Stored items
═══

(** [splitUrl] records the tuples as they come. *)
Lemma recordParam_fold_id p : forall acc,
  NoDup (map fst (acc ++ p)) -> forallb isRoundTripEntry p = true ->
  fold_left recordParam p acc = acc ++ p.
Proof.
  induction p as [|[k v] p IH]; intros acc Hd H.
  - now rewrite app_nil_r.
  - cbn [forallb] in H. apply andb_true_iff in H as [He H].
    apply roundTripEntry_spec in He as (Hk & _). cbn [fst snd] in *.
    destruct (NoDup_keys_step _ _ _ _ Hd) as [Hfresh Hd'].
    cbn [fold_left]. unfold recordParam at 2, setProp.
    unfold isRecordedKey in Hk. apply andb_true_iff in Hk as [Hk1 Hk2].
    rewrite Hk1. apply negb_true_iff in Hk2. rewrite Hk2.
    rewrite updateProp_fresh by exact Hfresh.
    rewrite IH by assumption. now rewrite <- app_assoc.
Qed.

Lemma extractParams_urlencodedSerialize p :
  NoDup (map fst p) -> forallb isRoundTripEntry p = true ->
  extractParams (urlencodedSerialize p) = p.
Proof.
  intros Hd H. unfold extractParams.
  destruct (urlencodedSerialize p) as [|c qs] eqn:E.
  - apply urlencodedSerialize_nil_iff in E. now subst p.
  - cbn [isEmpty negb]. rewrite <- E.
    rewrite newURLSearchParams_urlencodedSerialize
      by (now apply roundTripEntries_wellFormed).
    now apply (recordParam_fold_id p []).
Qed.

(** The serialized query string: no [#], no [?], no white space. *)
Lemma urlencodedSerialize_facts p c :
  forallb isRoundTripEntry p = true -> In c (urlencodedSerialize p) ->
  c <> 0x23%N /\ c <> 0x3F%N /\ isWhiteSpace c = false.
Proof.
  intros H Hin.
  pose proof (urlencodedSerialize_chars p (roundTripEntries_wellFormed p H)) as Hc.
  rewrite forallb_forall in Hc. now apply isQueryChar_facts, Hc.
Qed.

Lemma splitUrl_of_trimmed m c sp :
  trim m = m -> locateQuery m = (c, sp) ->
  splitUrl m = {| cleanUrl := c; params := extractParams sp |}.
Proof. intros Ht E. now rewrite splitUrl_unfold, Ht, E. Qed.

(** ** C1 *)

(** C1 as stated does not hold.  A [cleanUrl] that holds a [#] comes
    back with the query string glued to it and no parameters; and with an
    empty [cleanUrl], a value that holds a [.] keeps the merged string from
    being read as a naked query string. *)
Lemma round_trip_fails :
  (includes (js "http://x.com/#top") (js "?") = false
   /\ isNonBlank (js "1") = true
   /\ mergeUrl (js "http://x.com/#top") [(js "a", js "1")]
      = js "http://x.com/#top?a=1"
   /\ splitUrl (mergeUrl (js "http://x.com/#top") [(js "a", js "1")])
      = {| cleanUrl := js "http://x.com/#top?a=1"; params := [] |})
  /\ (includes [] (js "?") = false
      /\ isNonBlank (js "1.5") = true
      /\ mergeUrl [] [(js "v", js "1.5")] = js "v=1.5"
      /\ splitUrl (mergeUrl [] [(js "v", js "1.5")])
         = {| cleanUrl := js "v=1.5"; params := [] |})
  /\ ~ (forall cleanUrl parameters,
          includes cleanUrl (js "?") = false ->
          forallb (fun e => isNonBlank (snd e)) parameters = true ->
          splitUrl (mergeUrl cleanUrl parameters)
          = {| cleanUrl := cleanUrl; params := parameters |}).
Proof.
  split; [repeat split; reflexivity|].
  split; [repeat split; reflexivity|].
  intros H.
  specialize (H (js "http://x.com/#top") [(js "a", js "1")] eq_refl eq_refl).
  discriminate H.
Qed.

(** C1, amended.  Let [cleanUrl] hold no [?] and no [#] and have no white
    space at either end, and let the parameter mapping have distinct keys,
    each non-empty, well-formed and other than [__proto__], and values
    that are well-formed and neither empty nor all white space.  Suppose
    the merged string is read back in the form it was written in: with no
    parameters, [cleanUrl] is not itself taken for a naked query string;
    with an empty [cleanUrl], the encoded query string is taken for one.
    Then [splitUrl (mergeUrl cleanUrl parameters)] returns [cleanUrl] and
    the parameters, entry for entry. *)
Theorem merge_split_round_trip (cleanUrl0 : jsstring) (parameters : JsObject) :
  trim cleanUrl0 = cleanUrl0 ->
  includes cleanUrl0 (js "?") = false ->
  includes cleanUrl0 (js "#") = false ->
  NoDup (map fst parameters) ->
  forallb isRoundTripEntry parameters = true ->
  (parameters = [] -> isNakedQuery cleanUrl0 = false) ->
  (cleanUrl0 = [] -> parameters <> [] ->
   isNakedQuery (uspToString (mergeParams parameters)) = true) ->
  splitUrl (mergeUrl cleanUrl0 parameters)
  = {| cleanUrl := cleanUrl0; params := parameters |}.
Proof.
  intros Ht Hq Hf Hd Hp Hnone Hnaked.
  change (js "#") with [0x23%N] in Hf. apply includes_char_false in Hf.
  pose proof Hq as Hq'. change (js "?") with [0x3F%N] in Hq'.
  apply includes_char_false in Hq'.
  pose proof (@mergeParams_id parameters Hd Hp) as Hm.
  pose proof (@extractParams_urlencodedSerialize parameters Hd Hp) as Hx.
  pose proof (fun c => @urlencodedSerialize_facts parameters c Hp) as Hc.
  unfold mergeUrl, uspToString, objectKeys. rewrite Hm, length_map.
  unfold uspToString in Hnaked. rewrite Hm in Hnaked.
  destruct parameters as [|e p'].
  - (* no parameters: the merged string is [cleanUrl] *)
    assert (E : (if isEmpty cleanUrl0 && (List.length (@nil (list N * list N)) =? 0)%nat
                 then []
                 else if isEmpty cleanUrl0 then urlencodedSerialize []
                 else if negb (isEmpty (urlencodedSerialize [])) then
                   cleanUrl0 ++ (if includes cleanUrl0 (js "?") then js "&" else js "?")
                   ++ urlencodedSerialize []
                 else cleanUrl0) = cleanUrl0)
      by (destruct cleanUrl0; reflexivity).
    rewrite E. rewrite (@splitUrl_of_trimmed cleanUrl0 cleanUrl0 [] Ht); [reflexivity|].
    apply locateQuery_none; rewrite urlWithoutFragmentOf_absent by exact Hf;
      auto.
  - set (parameters := e :: p') in *.
    set (qs := urlencodedSerialize parameters) in *.
    assert (Hqs : qs <> [])
      by (intros E; apply urlencodedSerialize_nil_iff in E; discriminate).
    cbn [List.length Nat.eqb]. rewrite andb_false_r.
    destruct cleanUrl0 as [|c0 cl] eqn:Ecl; cbn [isEmpty].
    + (* empty [cleanUrl]: the merged string is the query string *)
      assert (Htq : trim qs = qs).
      { apply trim_id.
        - intros c rest E. apply Hc. rewrite E. now left.
        - intros rest d E. apply Hc. rewrite E. apply in_or_app. right. now left. }
      rewrite (@splitUrl_of_trimmed qs [] qs Htq); [now rewrite Hx|].
      assert (Hu : urlWithoutFragmentOf qs = qs).
      { apply urlWithoutFragmentOf_absent. intros Hin.
        now destruct (Hc _ Hin) as (H1 & _). }
      rewrite locateQuery_naked; rewrite ?Hu; [reflexivity| |].
      * change (js "?") with [0x3F%N]. apply includes_char_false. intros Hin.
        now destruct (Hc _ Hin) as (_ & H1 & _).
      * apply Hnaked; [reflexivity|discriminate].
    + (* the standard form *)
      rewrite <- Ecl in *. rewrite Hq.
      rewrite (proj2 (isEmpty_false qs) Hqs).
      cbn [negb]. change (js "?") with [0x3F%N]. cbn [app].
      set (m := cleanUrl0 ++ 0x3F%N :: qs).
      assert (Htm : trim m = m).
      { apply trim_id.
        - intros c rest E. unfold m in E. rewrite Ecl in E. cbn [app] in E.
          injection E as <- _. apply (@trim_fixed_head c0 cl). now rewrite <- Ecl.
        - intros rest d E.
          destruct (exists_last Hqs) as (qs'' & d' & Eq).
          unfold m in E. rewrite Eq in E.
          change (cleanUrl0 ++ 63%N :: qs'' ++ [d'])
            with (cleanUrl0 ++ (63%N :: qs'') ++ [d']) in E.
          rewrite app_assoc in E. apply app_inj_tail in E as [_ <-].
          apply Hc. rewrite Eq. apply in_or_app. right. now left. }
      rewrite (@splitUrl_of_trimmed m cleanUrl0 qs Htm); [now rewrite Hx|].
      apply locateQuery_standard; [|exact Hq'].
      apply urlWithoutFragmentOf_absent. unfold m. intros Hin.
      apply in_app_or in Hin as [Hin|[Hin|Hin]]; [contradiction|discriminate|].
      now destruct (Hc _ Hin) as (H1 & _).
Qed.
(** * nn-book PDF text dumper: [script/extract_pdf.py] and [script/read_pdf.py]

    The two scripts open the file [nn.pdf], ask PyPDF2 for the page count and
    for the text of each page, and emit a header and one banner block per
    page: [extract_pdf.py] for every page into [nn_extracted.txt],
    [read_pdf.py] for the first ten pages onto standard output.

    The scripts are embedded as programs of a small monad over a world made of
    a file system, the working directory's permission, the standard output
    stream and what the encodings can represent.  An exception leaves the
    world as it is at the point of the raise (what was written stays
    written), which is why the monad returns the world on both outcomes.
    [read_pdf.py] sets standard output to UTF-8 before it prints;
    [extract_pdf.py] does not, and its one [print] raises where the stream's
    encoding cannot represent the message. *)

From Stdlib Require Import Ascii.
From stdpp Require Import gmap strings list fin_maps pretty.

(** ** Data model *)

(** The exceptions the scripts can meet.  The first two are what [open]
    raises, the third is what [PyPDF2.PdfReader] raises on a file it cannot
    parse, the fourth stands for whatever [extract_text] raises on a page,
    the last is what a text stream raises on a string its encoding cannot
    represent. *)
Inductive exception :=
| FileNotFoundError
| PermissionError
| PdfReadError
| PageExtractError
| UnicodeEncodeError.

═══

YOUR TASK:
Which lines of the entries above contain the string "raises"? Copy each one.

TASK OUTPUT:
    [extract_pdf.py] does not, and its one [print] raises where the stream's
    raises, the third is what [PyPDF2.PdfReader] raises on a file it cannot
    parse, the fourth stands for whatever [extract_text] raises on a page,
    the last is what a text stream raises on a string its encoding cannot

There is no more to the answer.